Real Fintech-Scale Example
A payment processor handling 100M registered users, 5M daily active, 2M payments per day (23 payments/second average, 200 peak):
Schema design:
-- 64 shards, keyed by user_id % 64
-- Each shard: ~1.5M users, ~31K payments/day
CREATE TABLE payments (
payment_id UUID DEFAULT gen_random_uuid(),
user_id BIGINT NOT NULL,
merchant_id BIGINT NOT NULL,
amount DECIMAL(19,4) NOT NULL,
currency CHAR(3) NOT NULL,
payment_method JSONB NOT NULL,
status VARCHAR(20) NOT NULL,
failure_code VARCHAR(50),
idempotency_key VARCHAR(255) NOT NULL,
metadata JSONB,
created_at TIMESTAMPTZ DEFAULT NOW(),
PRIMARY KEY (user_id, payment_id),
UNIQUE (idempotency_key)
);
CREATE INDEX idx_payments_user_created ON payments (user_id, created_at DESC);
CREATE INDEX idx_payments_merchant ON payments (merchant_id, created_at DESC);
CREATE INDEX idx_payments_status ON payments (status) WHERE status IN ('pending', 'processing');
Infrastructure: 64 RDS PostgreSQL Multi-AZ instances (db.r6g.xlarge), plus 64 read replicas for reporting queries. A separate ClickHouse cluster for analytics.

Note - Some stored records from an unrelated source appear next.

(* ===== verification/tcp_state.v ===== *)
(** * [libsponge/tcp_helpers/tcp_state.hh], [libsponge/tcp_helpers/tcp_state.cc]

    The summary of a connection's state as the strings the program compares,
    and the official state names of the TCP specification. *)

From S2P Require Import Prelude.
From S2P Require Import byte_stream.
From S2P Require Import tcp_receiver.
From S2P Require Import tcp_sender.

Module TCPReceiverStateSummary.
Definition ERROR : string := "error (connection was reset)".
Definition LISTEN : string := "waiting for SYN: ackno is empty".
Definition SYN_RECV : string := "SYN received (ackno exists), and input to stream hasn't ended".
Definition FIN_RECV : string := "input to stream has ended".
End TCPReceiverStateSummary.

Module TCPSenderStateSummary.
Definition ERROR : string := "error (connection was reset)".
Definition CLOSED : string := "waiting for stream to begin (no SYN sent)".
Definition SYN_SENT : string := "stream started but nothing acknowledged".
Definition SYN_ACKED : string := "stream ongoing".
Definition FIN_SENT : string := "stream finished (FIN sent) but not fully acknowledged".
Definition FIN_ACKED : string := "stream finished and fully acknowledged".
End TCPSenderStateSummary.

Module TCPState.

Record t : Type := mk {
  _sender : string;
  _receiver : string;
  _active : bool;
  _linger_after_streams_finish : bool
}.

#[global] Instance t_eq_dec : EqDecision t.
Proof. solve_decision. Defined.

Inductive State : Type :=
| LISTEN | SYN_RCVD | SYN_SENT | ESTABLISHED | CLOSE_WAIT | LAST_ACK
| FIN_WAIT_1 | FIN_WAIT_2 | CLOSING | TIME_WAIT | CLOSED | RESET.

#[global] Instance State_eq_dec : EqDecision State.
Proof. solve_decision. Defined.

Definition eqb (a b : t) : bool :=
  Bool.eqb (_active a) (_active b) &&
  Bool.eqb (_linger_after_streams_finish a) (_linger_after_streams_finish b) &&
  String.eqb (_sender a) (_sender b) && String.eqb (_receiver a) (_receiver b).
Definition neqb (a b : t) : bool := negb (eqb a b).

(** [std::to_string] of a [bool]. *)
Definition bool_to_string (b : bool) : string := if b then "1" else "0".

Definition name (s : t) : string :=
  ("sender=`" +:+ _sender s +:+ "`, receiver=`" +:+ _receiver s +:+ "`, active=" +:+
   bool_to_string (_active s) +:+ ", linger_after_streams_finish=" +:+
   bool_to_string (_linger_after_streams_finish s))%string.

Definition of_state (state : State) : t :=
  match state with
  | LISTEN => mk TCPSenderStateSummary.CLOSED TCPReceiverStateSummary.LISTEN true true
  | SYN_RCVD => mk TCPSenderStateSummary.SYN_SENT TCPReceiverStateSummary.SYN_RECV true true
  | SYN_SENT => mk TCPSenderStateSummary.SYN_SENT TCPReceiverStateSummary.LISTEN true true
  | ESTABLISHED => mk TCPSenderStateSummary.SYN_ACKED TCPReceiverStateSummary.SYN_RECV true true
  | CLOSE_WAIT => mk TCPSenderStateSummary.SYN_ACKED TCPReceiverStateSummary.FIN_RECV true false
  | LAST_ACK => mk TCPSenderStateSummary.FIN_SENT TCPReceiverStateSummary.FIN_RECV true false
  | CLOSING => mk TCPSenderStateSummary.FIN_SENT TCPReceiverStateSummary.FIN_RECV true true
  | FIN_WAIT_1 => mk TCPSenderStateSummary.FIN_SENT TCPReceiverStateSummary.SYN_RECV true true
  | FIN_WAIT_2 => mk TCPSenderStateSummary.FIN_ACKED TCPReceiverStateSummary.SYN_RECV true true
  | TIME_WAIT => mk TCPSenderStateSummary.FIN_ACKED TCPReceiverStateSummary.FIN_RECV true true
  | RESET => mk TCPSenderStateSummary.ERROR TCPReceiverStateSummary.ERROR false false
  | CLOSED => mk TCPSenderStateSummary.FIN_ACKED TCPReceiverStateSummary.FIN_RECV false false
  end.

Definition receiver_summary (receiver : TCPReceiver.t) : string :=
  if ByteStream.error (TCPReceiver.stream_out receiver) then TCPReceiverStateSummary.ERROR
  else if bool_decide (TCPReceiver.ackno receiver = None) then TCPReceiverStateSummary.LISTEN
  else if ByteStream.input_ended (TCPReceiver.stream_out receiver) then TCPReceiverStateSummary.FIN_RECV
  else TCPReceiverStateSummary.SYN_RECV.

Definition sender_summary (sender : TCPSender.t) : string :=
  if ByteStream.error (TCPSender.stream_in sender) then TCPSenderStateSummary.ERROR
  else if TCPSender.next_seqno_absolute sender =? 0 then TCPSenderStateSummary.CLOSED
  else if TCPSender.next_seqno_absolute sender =? TCPSender.bytes_in_flight sender
       then TCPSenderStateSummary.SYN_SENT
  else if negb (ByteStream.eof (TCPSender.stream_in sender)) then TCPSenderStateSummary.SYN_ACKED
  else if TCPSender.next_seqno_absolute sender <? ByteStream.bytes_written (TCPSender.stream_in sender) ⊕ 2
       then TCPSenderStateSummary.SYN_ACKED
  else if negb (TCPSender.bytes_in_flight sender =? 0) then TCPSenderStateSummary.FIN_SENT
  else TCPSenderStateSummary.FIN_ACKED.

(** The summary of a connection. *)
Definition of_parts (sender : TCPSender.t) (receiver : TCPReceiver.t) (active linger : bool) : t :=
  mk (sender_summary sender) (receiver_summary receiver) active (if active then linger else false).

Lemma eqb_eq a b : eqb a b = true <-> a = b.
Proof.
  unfold eqb. rewrite !andb_true_iff, !eqb_true_iff, !String.eqb_eq. destruct a, b; cbn.
  split; [intros [[[-> ->] ->] ->]; done|by intros [= -> -> -> ->]].
Qed.

(** The official states are told apart. *)
Lemma of_state_inj a b : of_state a = of_state b -> a = b.
Proof. destruct a, b; first [done | intros H; vm_compute in H; discriminate H]. Qed.

(** A summary is that of [LISTEN] exactly for a connection that is neither
    reset nor inactive, has sent no SYN and has received none. *)
Lemma listen_iff sender receiver active linger :
  of_parts sender receiver active linger = of_state LISTEN <->
  ByteStream.error (TCPSender.stream_in sender) = false /\
  ByteStream.error (TCPReceiver.stream_out receiver) = false /\
  TCPSender.next_seqno_absolute sender = 0 /\ TCPReceiver.ackno receiver = None /\
  active = true /\ linger = true.
Proof.
  unfold of_parts, of_state, sender_summary, receiver_summary. split.
  - intros [= Hs Hr Ha Hl]. subst active. subst linger.
    destruct (ByteStream.error (TCPSender.stream_in sender)); [done|].
    destruct (ByteStream.error (TCPReceiver.stream_out receiver)); [done|].
    destruct (Z.eqb_spec (TCPSender.next_seqno_absolute sender) 0); [|by repeat case_match].
    case_bool_decide; [done|]. by repeat case_match.
  - intros (-> & -> & -> & -> & -> & ->). done.
Qed.

End TCPState.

Shard router: A thin Spring Boot service with routing table in Redis. Routing table maps shard_id → jdbc_url. Changing routing table in Redis propagates to all router instances within 5 seconds.
Anti-Patterns
Anti-pattern 1: Using a monotonically increasing integer as shard key. New users always go to the latest shard. Use UUID or hash-based IDs.
Anti-pattern 2: Sharding too early. Sharding adds enormous operational complexity. Shard at 10M users, not 10K.
Anti-pattern 3: Cross-shard foreign keys. They don't exist in a sharded system. Denormalize aggressively; join at the application layer.
Anti-pattern 4: Shard count that's not a power of 2. Start with 16 or 32 shards. Re-sharding from 16 to 32 means each shard splits cleanly in two. Re-sharding from 15 to 30 requires moving data across almost every shard boundary.
Anti-pattern 5: Global auto-increment IDs. Auto-increment across shards requires a centralized sequence, which becomes a bottleneck. Use UUIDs or distributed ID generation (Snowflake-style).
Sharding is not a technology problem — it's a data modeling problem. The shard key shapes every query pattern, every operational procedure, and every failure mode for the life of the system. Get it right upfront.